Muchas personas en Colombia nunca han experimentado un estado de derecho y rendición de cuentas a los gobiernos locales. La creciente presencia de empresas extractivas de minería está creando nuevos conflictos en áreas ambientalmente sensibles y en las tierras ancestrales indígenas. Las corporaciones internacionales todavía tienen que recorrer un largo camino para demostrar que su presencia es realmente beneficiosa para la sociedad en general.

Un tercer paso es trabajar por una comprensión compartida de las raíces del conflicto y una visión común de un futuro mejor. Las fuerzas rebeldes sin duda tienen apoyo social limitado. No obstante la desigualdad sigue siendo una de las más altas del mundo, y mucha gente sigue reclamando los derechos fundamentales a la vida y la dignidad.

Anhelos comunes de cambio

El país podría beneficiarse de una consulta amplia e incluyente para redactar una política nacional de paz y desarrollo, como lo hizo Filipinas en 1993. Los desacuerdos sobre los problemas y las soluciones persisten, pero la mayoría de la gente comparte una visión común: la necesidad de cambio.

Lo anterior es terreno fértil para volver a enmarcar la actual brecha entre las élites y las/os excluidos/as, un lugar para promover alianzas entre los que creen en los valores democráticos y los centros de poder tradicionales.

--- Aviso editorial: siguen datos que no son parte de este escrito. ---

(* ===== verification/Mesh.v ===== *)
(** * The mesh (rust/mentatd/src/mesh.rs)

    Links between daemons: who is registered under a node id, what a peer's
    messages do, when a silent peer is gone, which head a daemon follows, where
    it dials, and the probe tables. Sockets, threads and the ARP table are
    outside; a probe's outcome is an argument. *)

From S2P Require Import Prelude Text Json Proto Addr Island State Status Placement Actors Clients Agents Head.

(** What a peer reports about itself, and what the link observed. *)
Record PeerIdent := mkIdent {
  pi_node_id : string; pi_outbound : bool; pi_node_ip : string; pi_link_ip : string;
  pi_addrs : list string; pi_addr_tags : gmap string (list string);
  pi_addr_ifaces : gmap string string; pi_control_port : N; pi_http_port : N }.

Definition min_str (l : list string) : option string := min_by String.compare l.

(** The strings of a JSON array, and a JSON object as a map. *)
Definition str_list (v : Value) : list string := omap as_str (items v).
Definition str_map (t : list (string * Value)) : gmap string string :=
  collect_map (omap (λ '(k, v), s ← as_str v; Some (k, s)) t).

Section mesh.
Context `{HI : HashIter} (E : Env).

(** ** Links *)

Definition same_box (arriving existing : list string) : bool :=
  existsb (λ a, bool_decide (a ∈ existing)) (filter (λ a, is_loopback a = false) arriving).

Definition dialer (me peer : string) (outbound : bool) : string := if outbound then me else peer.

Definition superseded_peers (s : State) (p : PeerIdent) : list string :=
  pe_node_id <$> filter (λ q, pe_alive q = false ∧ pe_node_id q ≠ pi_node_id p ∧
    same_box (pi_addrs p) (pe_addrs q) = true) (hash_values (peers s)).

Definition peer_of (p : PeerIdent) (w : Sock) (old : option PeerInfo) : PeerInfo :=
  mkPeer (pi_node_id p) (pi_outbound p) (pi_node_ip p) (pi_link_ip p) (pi_addrs p) (pi_addr_tags p)
    (pi_addr_ifaces p) (from_option pe_addr_macs ∅ old) (from_option pe_probe_pairs ∅ old) ∅
    (pi_control_port p) (pi_http_port p) w true (now_ms E) None false (from_option pe_last_status Null old).

Definition peer_patch (s : State) (id_ : string) : list Patch :=
  match peers s !! id_ with Some p => [patch_set ["peers"; id_] (peer_row p)] | None => [] end.
Definition emit_peer (kind id_ why : string) : SM unit :=
  s ← get_st id;
  match peers s !! id_ with
  | Some _ => emit_patch E kind (peer_patch s id_) why
  | None => skip
  end.

(** An arriving link that the link already held beats. *)
Definition link_loses (s : State) (p : PeerIdent) : bool :=
  is_some_and (peers s !! pi_node_id p) (λ old, pe_alive old &&
    bool_decide (String.le (dialer (node_id s) (pi_node_id p) (pe_outbound old))
                           (dialer (node_id s) (pi_node_id p) (pi_outbound p)))).
Definition drop_superseded (p : PeerIdent) : SM unit :=
  s ← get_st id;
  for_each (superseded_peers s p) (λ old,
    modify_st (λ s, s <| peers ::= delete old |>) ;;
    emit_patch E "peer_forgotten" [patch_remove ["peers"; old]] "superseded").
Definition register_peer (w : Sock) (p : PeerIdent) : SM bool :=
  s ← get_st id;
  if link_loses s p then mret false
  else
    for_each (option_list (peers s !! pi_node_id p)) (λ old, when (pe_alive old) (shutdown (pe_writer old))) ;;
    drop_superseded p ;;
    ps ← get_st peers;
    let old := ps !! pi_node_id p in
    modify_st (λ s, s <| peers ::= <[pi_node_id p := peer_of p w old]> |>) ;;
    (if from_option pe_alive false old then skip else emit_peer "node_join" (pi_node_id p) "") ;;
    notify_all ;;
    mret true.

(** [accept_peer] up to the peer's loop: whose link this is, if it is kept. *)
Definition accept_peer (w : Sock) (req : N) (link_ip proto node_id_ node_ip_ : string)
    (control http : N) (addrs : list string) (tags : gmap string (list string))
    (ifaces : gmap string string) : SM (option string) :=
  s ← get_st id;
  if negb (Version.major_matches proto) then
    send_ignore E w (proto_mismatch proto) req [] ;; mret None
  else
    send_ignore E w (Msg.PeerHelloOk Version.PROTO (node_id s) (node_ip s) (control_port s) (http_port s)
      (local_addrs (host E)) (local_addr_tags (host E)) (local_addr_ifaces (host E))) req [] ;;
    if bool_decide (node_id_ = node_id s) then mret None
    else
      kept ← register_peer w (mkIdent node_id_ false node_ip_ link_ip addrs tags ifaces control http);
      mret (if (kept : bool) then Some node_id_ else None).

(** ** What a peer sends *)

(** A status push: the peer's current addresses, and a heartbeat. *)
Definition peer_status (data : Value) (p : PeerInfo) : PeerInfo :=
  let addrs := str_list (index "addrs" data) in
  let p := if nonempty addrs then p <| pe_addrs := addrs |> else p in
  let p := match as_object (index "addr_tags" data) with
    | Some t => p <| pe_addr_tags := collect_map ((λ '(k, v), (k, str_list v)) <$> t) |> | None => p end in
  let p := match as_object (index "addr_ifaces" data) with
    | Some t => p <| pe_addr_ifaces := str_map t |> | None => p end in
  let p := match as_object (index "addr_macs" data) with
    | Some t => p <| pe_addr_macs := str_map t |> | None => p end in
  p <| pe_last_status := data |> <| pe_last_seen_ms := now_ms E |> <| pe_stale := false |>.

Definition peer_msg (peer : string) (msg : Msg.t) : SM unit :=
  match msg with
  | Msg.PeerStatus data => modify_st (λ s, s <| peers ::= alter (peer_status data) peer |>)
  | Msg.PeerEvent event => deliver_peer_event E event
  | Msg.Pong => modify_st (λ s, s <| peers ::= alter (λ p, p <| pe_last_seen_ms := now_ms E |>) peer |>)
  | _ => skip
  end.

Definition lose_peer (p : PeerInfo) : PeerInfo :=
  p <| pe_alive := false |> <| pe_dead_since_ms := Some (now_ms E) |>.

(** The end of a peer's loop. *)
Definition peer_lost (w : Sock) (peer : string) : SM unit :=
  s ← get_st id;
  (if is_some_and (peers s !! peer) (λ p, pe_alive p && bool_decide (pe_writer p = w)) then
     modify_st (λ s, s <| peers ::= alter lose_peer peer |>) ;;
     emit_peer "node_leave" peer "link closed"
   else skip) ;;
  notify_all.

(** ** Silent peers *)

Definition silent_ms (p : PeerInfo) : N := saturating_sub (now_ms E) (pe_last_seen_ms p).
Definition peer_gone (p : PeerInfo) : bool :=
  pe_alive p && bool_decide (peer_dead_after_ms (cfg E) ≤ silent_ms p)%N.
Definition tick_peer (p : PeerInfo) : PeerInfo :=
  if peer_gone p then lose_peer p
  else if pe_alive p && bool_decide (peer_stale_after_ms (cfg E) ≤ silent_ms p)%N then p <| pe_stale := true |>
  else p.
Definition forgotten (s : State) : list string :=
  pe_node_id <$> filter (λ p, pe_alive p = false ∧
    (history_keep_ms (cfg E) < saturating_sub (now_ms E) (default 0 (pe_dead_since_ms p)))%N) (hash_values (peers s)).

(** One turn of the staleness sweeper; [cut] are the links its test network
    has cut. *)
Definition sweep_peers (cut : list string) : SM unit :=
  s ← get_st id;
  for_each cut (λ i, match peers s !! i with Some p => shutdown (pe_writer p) | None => skip end) ;;
  let gone := filter (λ p, peer_gone p = true) (hash_values (peers s)) in
  modify_st (λ s, s <| peers ::= fmap tick_peer |>) ;;
  for_each gone (λ p, shutdown (pe_writer p)) ;;
  for_each gone (λ p, emit_peer "node_leave" (pe_node_id p) "stale") ;;
  ids ← get_st forgotten;
  for_each ids (λ i,
    modify_st (λ s, s <| peers ::= delete i |>) ;;
    emit_patch E "peer_forgotten" [patch_remove ["peers"; i]]
      ("kept " +:+ pretty (history_keep_ms (cfg E)) +:+ " ms")) ;;
  (if nonempty gone then notify_all else skip).

(** The heartbeat: the snapshot, to every live peer. *)
Definition push_status : SM unit :=
  s ← get_st id;
  for_each (filter (λ p, pe_alive p = true) (hash_values (peers s)))
    (λ p, send_ignore E (pe_writer p) (Msg.PeerStatus (snapshot (host E) s None)) 0 []).

(** ** Election *)

Definition is_alive (s : State) (id_ : string) : bool :=
  bool_decide (id_ = node_id s) || is_some_and (peers s !! id_) pe_alive.
Definition live_peers (s : State) : list PeerInfo := filter (λ p, pe_alive p = true) (hash_values (peers s)).
Definition published_head (p : PeerInfo) : option string := as_str (index "head_node_id" (pe_last_status p)).
(** The live heads that this daemon's live peers and it itself follow. *)
Definition claimed_heads (s : State) : list string :=
  filter (λ h, h ≠ "" ∧ is_alive s h = true) (omap published_head (live_peers s)) ++
  (if negb (str_empty (head_node_id s)) && is_alive s (head_node_id s) then [head_node_id s] else []).
Definition head_candidate (s : State) : string :=
  match min_str (claimed_heads s) with
  | Some h => h
  | None => default "" (min_str ((pe_node_id <$> live_peers s) ++ [node_id s]))
  end.

(** What [elector] keeps between turns. *)
Record Elector := mkElector { el_heard : bool; el_candidate : option (string * N) }.

Definition commit_head (candidate : string) : SM unit :=
  old ← get_st head_node_id;
  modify_st (λ s, s <| head_node_id := candidate |> <| head_generation ::= u64_succ |>
    <| head_since_ms := if bool_decide (candidate = node_id s) then Some (now_ms E) else None |>) ;;
  s ← get_st id;
  emit_patch E "head_change" [patch_set ["head_node_id"] (Str candidate);
    patch_set ["head_generation"] (JN (head_generation s))] ("was " +:+ old) ;;
  head_moved E ;;
  notify_all.

Definition has_heard (s : State) : bool :=
  existsb (λ p, pe_alive p && negb (is_null (pe_last_status p))) (hash_values (peers s)).

(** One turn, [up] ms after boot on the monotonic clock. *)
Definition elector_tick (up : N) (l : Elector) : SM Elector :=
  s ← get_st id;
  let heard := el_heard l || has_heard s || negb (bool_decide (up < election_boot_wait_ms (cfg E))%N) in
  if negb heard then mret l
  else
    let candidate := head_candidate s in
    if bool_decide (candidate = head_node_id s) then mret (mkElector true None)
    else match el_candidate l with
    | Some (c, since) =>
        if bool_decide (c = candidate) then
          if bool_decide (election_hold_down_ms (cfg E) ≤ saturating_sub up since)%N then
            commit_head candidate ;; mret (mkElector true None)
          else mret (mkElector true (Some (c, since)))
        else mret (mkElector true (Some (candidate, up)))
    | None => mret (mkElector true (Some (candidate, up)))
    end.
End mesh.

(** ** Where a daemon dials *)

Section dialing.
Context `{HI : HashIter} (E : Env).

(** The listen address a peer's published row names. *)
Definition row_addr (q : Value) : option (string * N) :=
  ip ← as_str (index "node_ip" q); port ← as_u64 (index "control_port" q); Some (ip, port).
Definition published_rows (p : PeerInfo) : list (string * Value) := entries (index "peers" (pe_last_status p)).

Definition discover_targets (s : State) : list string :=
  live_peers s ≫= λ p, omap (λ '(i, q),
    if bool_decide (i = node_id s) || is_some_and (peers s !! i) pe_alive then None
    else if negb (default false (as_bool (index "alive" q))) then None
    else match row_addr q with
    | Some (ip, port) =>
        if str_empty ip || bool_decide (port = 0%N) then None else Some (ip +:+ ":" +:+ pretty port)
    | None => None
    end) (published_rows p).

(** [dial]: whether a connector starts for the target. *)
Definition dial (target : string) : SM bool :=
  ds ← get_st dialing;
  modify_st (λ s, s <| dialing ::= λ d, {[target]} ∪ d |>) ;;
  mret (bool_decide (target ∉ ds)).

Definition peer_addr (p : PeerInfo) : string := pe_node_ip p +:+ ":" +:+ pretty (pe_control_port p).
Definition covered (s : State) (seed : string) (known : option string) : bool :=
  match known with
  | Some i => from_option pe_alive false (peers s !! i)
  | None => existsb (λ p, pe_alive p && bool_decide (peer_addr p = seed)) (hash_values (peers s))
  end.
Definition published (s : State) (seed : string) : bool :=
  existsb (λ p, existsb (λ x, is_some_and (row_addr x.2)
    (λ '(ip, port), bool_decide (ip +:+ ":" +:+ pretty port = seed))) (published_rows p)) (live_peers s).

Definition push_new (out : list string) (t : string) : list string :=
  if bool_decide (t ∈ out) then out else out ++ [t].
Definition dial_targets (s : State) (seed : string) (known : option string) : list string :=
  match rsplit_once ":" seed with
  | None => [seed]
  | Some (h, port) =>
      let peer := match known with
        | Some i => peers s !! i
        | None => find_first (λ p, bool_decide (peer_addr p = seed ∨ h ∈ pe_addrs p)) (hash_values (peers s))
        end in
      match peer with
      | Some p => foldl push_new [seed]
          ((λ a, a +:+ ":" +:+ port) <$> filter (λ a, is_loopback a = false) (pe_addrs p))
      | None => [seed]
      end
  end.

Recientemente vemos signos de esperanza. En junio de este año, el gobierno aprobó una ley que por primera vez reconoce la responsabilidad del Estado en la protección de los derechos de las víctimas: la Ley de Víctimas es un hito en un país afectado por el conflicto. La restitución de tierras a millones de campesinos/as desplazados/as por la fuerza es ahora una prioridad nacional. Al mismo tiempo, la victoria del ex guerrillero Gustavo Petro en las elecciones municipales de Bogotá el mes pasado es una señal de la inclusión política, con el potencial de desencadenar la reconciliación nacional tan necesaria.

La construcción de paz implica tiempo y persistencia

Otros indicadores son más alarmantes. Amenazas y asesinatos de defensores/as de derechos humanos, líderes sociales y políticos de oposición son una realidad endémica. El clientelismo y el parasitismo de las instituciones democráticas siguen siendo fuertes. Los conflictos armados y la militarización tienen polarizada a la sociedad mientras la violencia está normalizada en la percepción colectiva. Sumado a ello, los movimientos sociales siguen siendo estigmatizados como cercanos a la guerrilla.

Muchos continúan afirmando que lugares como Colombia, Oriente Medio y Cachemira están condenados a la violencia. Pero entonces nadie anticipó que décadas de viejas dictaduras en el norte de África, pudiesen y debiesen caer.

No hay recetas fáciles para construir la paz. Por lo tanto, es vigente y relevante la necesidad de seguir probando enfoques innovadores e incluyentes, en Colombia y en otros lugares. La comunidad internacional tiene un papel crucial a la hora de apoyar y legitimar a veces este tipo de iniciativas.